1 2 3 4 5 6 7 8 9 10 11 12 13 14 15 16 17 18 19 20 21 22 23 24 25 26 27 28 29 30 31 32 33 34 35 36 37 38 39 40 41 42 43 44 45 46 47 48 49 50 51 52 53 54 55 56 57 58 59 60 61 62 63 64 65 66 67 68 69 70 71 72 73 74 75 76 77 78 79 80 81 82 83 84 85 86 87 88 89 90 91 92 93 94 95 96 97 98 99 100 101 102 103 104 105 106 107 108 109 110 111 112 113 114 115 116 117 118 119 120 121 122 123 124 125 126 127 128 129 130 131 132 133 134 135 136 137 138 139 140 141 142 143 144
// Copyright 2023 Colin Finck <colin@reactos.org>
// SPDX-License-Identifier: MIT OR Apache-2.0
//
//! Interface around the Windows kernel string type known as [`UNICODE_STRING`].
//!
//! The [`UNICODE_STRING`] type was designed for the C programming language, which only knows about NUL-terminated
//! buffers of characters.
//! To determine the length of such a buffer, you need to iterate over all characters until finding the NUL.
//! Bad enough?
//! It gets worse:
//! A classic buffer overflow occurs if the buffer contains no NUL, but an algorithm attempts to find
//! it anyway.
//!
//! To overcome these performance and security hazards, [`UNICODE_STRING`]s consist of a buffer, a buffer capacity
//! ("maximum length"), and a field to indicate the actually used length.

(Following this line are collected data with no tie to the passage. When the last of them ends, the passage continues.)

(** [prima_init_result] read forwards: with [x0] a live array of at least
    [n] cells it does return. *)
Lemma init_result_defined (r0 : prima_result_t) (p : prima_problem_t)
    (w : world) (a0 : addr) (b0 : block) :
  problem_ints p = true ->
  Problem.x0 p = Ptr a0 -> heap w !! a0 = Some b0 ->
  Problem.n p <= Z.of_nat (length (blk_cells b0)) ->
  exists (rc : Z) (r' : option prima_result_t) (w' : world),
    prima_init_result (Some r0) (Some p) w = Some (rc, r', w').
Proof.
  intros Hints Hx0 Hb0 Hlen.
  unfold problem_ints in Hints.
  apply andb_prop in Hints. destruct Hints as [Hints _].
  apply andb_prop in Hints. destruct Hints as [Hints _].
  apply andb_prop in Hints. destruct Hints as [Hn _].
  apply in_int_range in Hn.
  unfold prima_init_result. rewrite Hx0.
  change (is_null (Ptr a0)) with false. cbv iota.
  unfold bind at 1.
  destruct (malloc_total (size_mul (size_of_int (Problem.n p)) sizeof_double) w)
    as (q & w1 & Hmalloc).
  rewrite Hmalloc.
  apply malloc_inv in Hmalloc.
  destruct Hmalloc as [(-> & _)|(s & Hle & Hs & -> & ->)]; [simpl; eauto|].
  assert (Hpos : 0 <= Problem.n p).
  { destruct (Z_lt_le_dec (Problem.n p) 0) as [Hneg|Hpos]; [|exact Hpos].
    pose proof (size_of_negative (Problem.n p) ltac:(lia)). lia. }
  rewrite size_of_doubles in * by lia.
  change (is_null (Ptr (fresh (dom (heap w))))) with false. cbv iota.
  unfold bind at 1.
  pose proof (fresh_heap (heap w)) as Ha.
  erewrite memcpy_run.
  - destruct (0 <? Problem.m_nlcon p); [|simpl; eauto].
    unfold bind.
    match goal with
    | |- context [calloc ?n ?sz ?w0] =>
        destruct (calloc_total n sz w0) as (nl & w3 & Hcalloc); rewrite Hcalloc
    end.
    destruct nl; simpl; eauto.
  - intros E. rewrite E in Ha. congruence.
  - simpl. apply lookup_insert_eq.
  - simpl. rewrite lookup_insert_ne; [exact Hb0|].
    intros E. rewrite E in Ha. congruence.
  - simpl. rewrite length_replicate. lia.
  - unfold sizeof_double.
    replace (8 * Problem.n p / 8) with (Problem.n p)
      by (rewrite Z.mul_comm, Z.div_mul; lia).
    lia.
Qed.

(** C4: given a result to fill and a problem whose [x0] is a live array of
    at least [n] cells, [prima_init_result] returns, with one of the four
    outcomes of [init_outcome]. The solution buffer, when granted, is a
    fresh block of the allocator, other than the block of [x0], holding the
    first [n] cells of [x0], and the block of [x0] is as it was. A buffer
    of nonlinear-constraint values is attached only if [m_nlcon > 0], and
    it is a fresh block of [m_nlcon] zeros; on success (status 0) it is
    attached exactly if [m_nlcon > 0]. Any other status is
    [PRIMA_MEMORY_ALLOCATION_FAILS], every scalar of the result is zero and
    the buffer obtained so far stays attached. In every outcome no engine is
    called and [prima_free_result] then returns 0, gives the heap back as
    it was before and leaves the result all zero. *)
Theorem prima_init_result_buffers (r0 : prima_result_t) (p : prima_problem_t)
    (w : world) (a0 : addr) (b0 : block) :
  failures_nonzero = true ->
  problem_ints p = true ->
  Problem.x0 p = Ptr a0 -> heap w !! a0 = Some b0 ->
  Problem.n p <= Z.of_nat (length (blk_cells b0)) ->
  exists (rc : Z) (r' : prima_result_t) (w' : world),
    prima_init_result (Some r0) (Some p) w = Some (rc, Some r', w')
    /\ init_outcome p w rc r' w'
    /\ heap w' !! a0 = Some b0
    /\ (forall a : addr, Result.x r' = Ptr a ->
          a <> a0 /\ heap w !! a = None /\ heap w' !! a = Some (x_copy p b0)
          /\ Z.of_nat (length (blk_cells (x_copy p b0))) = Problem.n p)
    /\ (forall b : addr, Result.nlconstr r' = Ptr b ->
          0 < Problem.m_nlcon p /\ heap w !! b = None
          /\ heap w' !! b = Some (nlconstr_zeros p))
    /\ (rc = 0 ->
          Result.x r' <> NULL
          /\ (Result.nlconstr r' <> NULL <-> 0 < Problem.m_nlcon p))
    /\ (rc <> 0 -> rc = PRIMA_MEMORY_ALLOCATION_FAILS)
    /\ r' = Result.set_nlconstr (Result.nlconstr r')
              (Result.set_x (Result.x r') Result.zero)
    /\ engine_log w' = engine_log w
    /\ exists w'' : world,
         prima_free_result (Some r') w' = Some (0, Some Result.zero, w'')
         /\ heap w'' = heap w.
Proof.
  intros Hf Hints Hx0 Hb0 Hlen.
  destruct (init_result_defined r0 p w a0 b0 Hints Hx0 Hb0 Hlen)
    as (rc & r' & w' & Hrun).
  assert (Hnn : is_null (Problem.x0 p) = false) by now rewrite Hx0.
  destruct (init_result_inv r0 p w w' rc r' Hints Hnn Hrun)
    as (r1 & -> & Hout & Hlog).
  assert (Hmem : PRIMA_MEMORY_ALLOCATION_FAILS <> 0)
    by (apply (failures_nonzero_spec Hf); simpl; tauto).
  exists rc, r1, w'. split; [exact Hrun|]. split; [exact Hout|].
  destruct Hout as [w' Href Hh
                   |a a0' b0' s w' Hpos Hs Hx0' Hb0' Hlen' Ha Hnl Hh Hs'
                   |a a0' b0' s w' Hpos Hs Hx0' Hb0' Hlen' Ha Hnl Href Hh
                   |a b a0' b0' s w' Hpos Hs Hx0' Hb0' Hlen' Ha Hb Hab Hnl Hh Hs'].
  all: try (rewrite Hx0 in Hx0'; injection Hx0' as <-;
            rewrite Hb0 in Hb0'; injection Hb0' as <-).
  all: try (assert (Haa0 : a <> a0) by (intros ->; congruence)).
  all: rewrite Hh.
  all: assert (Hcells : 0 <= Problem.n p ->
                 Z.of_nat (length (blk_cells (x_copy p b0))) = Problem.n p)
    by (intros ?; unfold x_copy; simpl; rewrite length_take; lia).
  - (* the solution buffer is refused *)
    repeat split; try discriminate; try congruence.
    rewrite free_result_released by reflexivity.
    eexists. split; [reflexivity|exact Hh].
  - (* the solution buffer alone *)
    split; [now rewrite lookup_insert_ne|].
    split; [intros a' [= <-]; rewrite lookup_insert_eq; auto|].
    split; [discriminate|].
    split; [intros _; split; [discriminate|simpl; split; [congruence|lia]]|].
    split; [congruence|]. split; [reflexivity|]. split; [exact Hlog|].
    rewrite free_result_run.
    + eexists. split; [reflexivity|]. simpl. rewrite Hh.
      now apply delete_insert_id.
    + unfold releasable, owned. simpl. rewrite Hh, lookup_insert_eq.
      split; [eexists; split; reflexivity|]. split; [exact I|].
      right. discriminate.
  - (* the buffer of constraint values is refused *)
    split; [now rewrite lookup_insert_ne|].
    split; [intros a' [= <-]; rewrite lookup_insert_eq; auto|].
    split; [discriminate|].
    split; [congruence|].
    split; [reflexivity|]. split; [reflexivity|]. split; [exact Hlog|].
    rewrite free_result_run.
    + eexists. split; [reflexivity|]. simpl. rewrite Hh.
      now apply delete_insert_id.
    + unfold releasable, owned. simpl. rewrite Hh, lookup_insert_eq.
      split; [eexists; split; reflexivity|]. split; [exact I|].
      right. discriminate.
  - (* both buffers *)
    assert (Hba0 : b <> a0) by (intros ->; congruence).
    split; [now rewrite !lookup_insert_ne|].
    split; [intros a' [= <-];
            rewrite lookup_insert_ne, lookup_insert_eq by congruence; auto|].
    split; [intros b' [= <-]; rewrite lookup_insert_eq; auto|].
    split; [intros _; split; [discriminate|simpl; split; [auto|discriminate]]|].
    split; [congruence|]. split; [reflexivity|]. split; [exact Hlog|].
    rewrite free_result_run.
    + eexists. split; [reflexivity|]. simpl. rewrite Hh.
      rewrite delete_insert_id
        by (rewrite lookup_insert_ne by congruence; exact Hb).
      now apply delete_insert_id.
    + unfold releasable, owned. simpl. rewrite Hh.
      rewrite lookup_insert_eq, lookup_insert_ne, lookup_insert_eq by congruence.
      split; [eexists; split; reflexivity|].
      split; [eexists; split; reflexivity|].
      right. congruence.
Qed.
End ResultLifecycle.

Lemma prima_init_result_buffers_witness :
  exists (rc : Z) (r' : prima_result_t) (w' : world),
    @prima_init_result sample_h (Some Result.zero) (Some sample_problem)
       sample_world = Some (rc, Some r', w')
    /\ heap w' !! 1%positive = Some (caller_array [double_zero; double_zero]).
Proof.
  destruct (@prima_init_result_buffers sample_h Result.zero sample_problem
              sample_world 1%positive
              (caller_array [double_zero; double_zero])
              eq_refl eq_refl eq_refl eq_refl ltac:(simpl; lia))
    as (rc & r' & w' & Hrun & _ & Hx0 & _).
  exists rc, r', w'. split; assumption.
Defined.

Section Release.
Context {hdr : prima_h}.

(** C5 (amended): on a result whose buffers are null or owned blocks,
    [prima_free_result] returns 0, takes the two blocks off the heap and
    nulls the two pointers; it zeroes the recorded count of nonlinear
    constraints when the buffer of constraint values was there, and leaves
    the count as it was otherwise; the other fields are untouched. Called
    again on the result it left, it returns 0 and changes nothing. *)
Theorem prima_free_result_releases (r : prima_result_t) (w : world) :
  releasable (heap w) r ->
  let r' := Result.mk NULL (Result.f r) (Result.cstrv r) NULL (Result.nf r)
              (Result.status r) (Result.message r)
              (if nonnull (Result.nlconstr r) then 0 else Result._m_nlcon r) in
  let w' := with_heap (release (Result.x r)
                         (release (Result.nlconstr r) (heap w))) w in
  prima_free_result (Some r) w = Some (0, Some r', w')
  /\ prima_free_result (Some r') w' = Some (0, Some r', w').
Proof.
  intros Hr. split.
  - now apply free_result_run.
  - now apply free_result_released.
Qed.
End Release.

Lemma prima_free_result_releases_witness :
  @prima_free_result sample_h (Some sample_result) sample_result_world
  = Some (0,
          Some (Result.mk NULL double_zero double_zero NULL 7 0 NullStr 0),
          with_heap (heap sample_world) sample_result_world).
Proof.
  destruct (@prima_free_result_releases sample_h sample_result
              sample_result_world) as [Hrun _].
  - split; [|split].
    + exists (x_copy sample_problem (caller_array [double_zero; double_zero])).
      split; reflexivity.
    + exists {| blk_dyn := true; blk_cells := [Vdouble double_zero] |}.
      split; reflexivity.
    + right. discriminate.
  - exact Hrun.
Defined.

(** C5, as first stated, fails: a result without a buffer of constraint
    values keeps the count it records. *)
Lemma prima_free_result_keeps_count :
  ~ (forall (r r' : prima_result_t) (w w' : world),
        releasable (heap w) r ->
        @prima_free_result sample_h (Some r) w = Some (0, Some r', w') ->
        Result._m_nlcon r' = 0).
Proof.
  intros H.
  specialize (H (Result.mk NULL double_zero double_zero NULL 0 0 NullStr 3)
                (Result.mk NULL double_zero double_zero NULL 0 0 NullStr 3)
                sample_world sample_world).
  simpl in H. discriminate H.
  - repeat split. now left.
  - reflexivity.
Qed.

(** ** The dispatcher *)

(** A label of a [switch] runs a body filed under that label. *)
Lemma switch_label {A : Type} (v : Z) (cases : list (Z * A)) (d : A) :
  In v (map fst cases) ->
  exists body : A, In (v, body) cases /\ switch v cases d = body.
Proof.
  induction cases as [|[c b] cases IH]; simpl; [tauto|].
  intros Hin. destruct (Z.eqb_spec v c) as [->|Hne].
  - exists b. split; [now left|reflexivity].
  - destruct Hin as [Heq|Hin]; [congruence|].
    destruct (IH Hin) as (body & Hb & Hs). exists body. split; [now right|exact Hs].
Qed.

(** Two labels at different places of a list of distinct labels differ. *)
Lemma distinct_nth (l : list Z) (i j : nat) (x y : Z) :
  distinct l = true -> i <> j ->
  nth_error l i = Some x -> nth_error l j = Some y -> x <> y.
Proof.
  intros Hd Hij Hi Hj ->. apply distinct_NoDup in Hd.
  apply Hij. apply (proj1 (NoDup_nth_error l) Hd).
  - apply nth_error_Some. congruence.
  - congruence.
Qed.

Section Dispatcher.
Context {hdr : prima_h}.
Variable engine :
  engine_call -> engine_outs -> gmap addr block -> engine_outs * gmap addr block.

(** [PRIMA_INVALID_INPUT] is none of the statuses of [prima_init_result]. *)
Lemma invalid_input_apart :
  rc_distinct = true ->
  PRIMA_INVALID_INPUT <> PRIMA_MEMORY_ALLOCATION_FAILS
  /\ PRIMA_INVALID_INPUT <> PRIMA_NULL_PROBLEM
  /\ PRIMA_INVALID_INPUT <> PRIMA_NULL_X0
  /\ PRIMA_INVALID_INPUT <> PRIMA_NULL_RESULT.
Proof.
  intros Hd. unfold rc_distinct in Hd.
  repeat split.
  - exact (distinct_nth rc_labels 12 15 _ _ Hd ltac:(lia) eq_refl eq_refl).
  - exact (distinct_nth rc_labels 12 17 _ _ Hd ltac:(lia) eq_refl eq_refl).
  - exact (distinct_nth rc_labels 12 18 _ _ Hd ltac:(lia) eq_refl eq_refl).
  - exact (distinct_nth rc_labels 12 19 _ _ Hd ltac:(lia) eq_refl eq_refl).
Qed.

//! Determining length and capacity is now as simple as querying the corresponding fields.
//!
//! Length and capacity are 16-bit values and expressed in bytes.
//! This allows for up to 32767 UTF-16 characters per string.
//! However, note that additional space may be occupied by a NUL terminator or by UTF-16 characters outside the
//! [Basic Multilingual Plane] (which require 4 bytes per character instead of 2).
//!
//! 32767 characters are way below the expected limit of most data structures.
//! Therefore, most functions of this crate are fallible and may return [`NtStringError::BufferSizeExceedsU16`].
//!
//! While the string length is fully expressed by the `length` field of a [`UNICODE_STRING`] and a NUL termination
//! is not required by the specification, this crate tries to NUL-terminate the internal buffer whenever possible.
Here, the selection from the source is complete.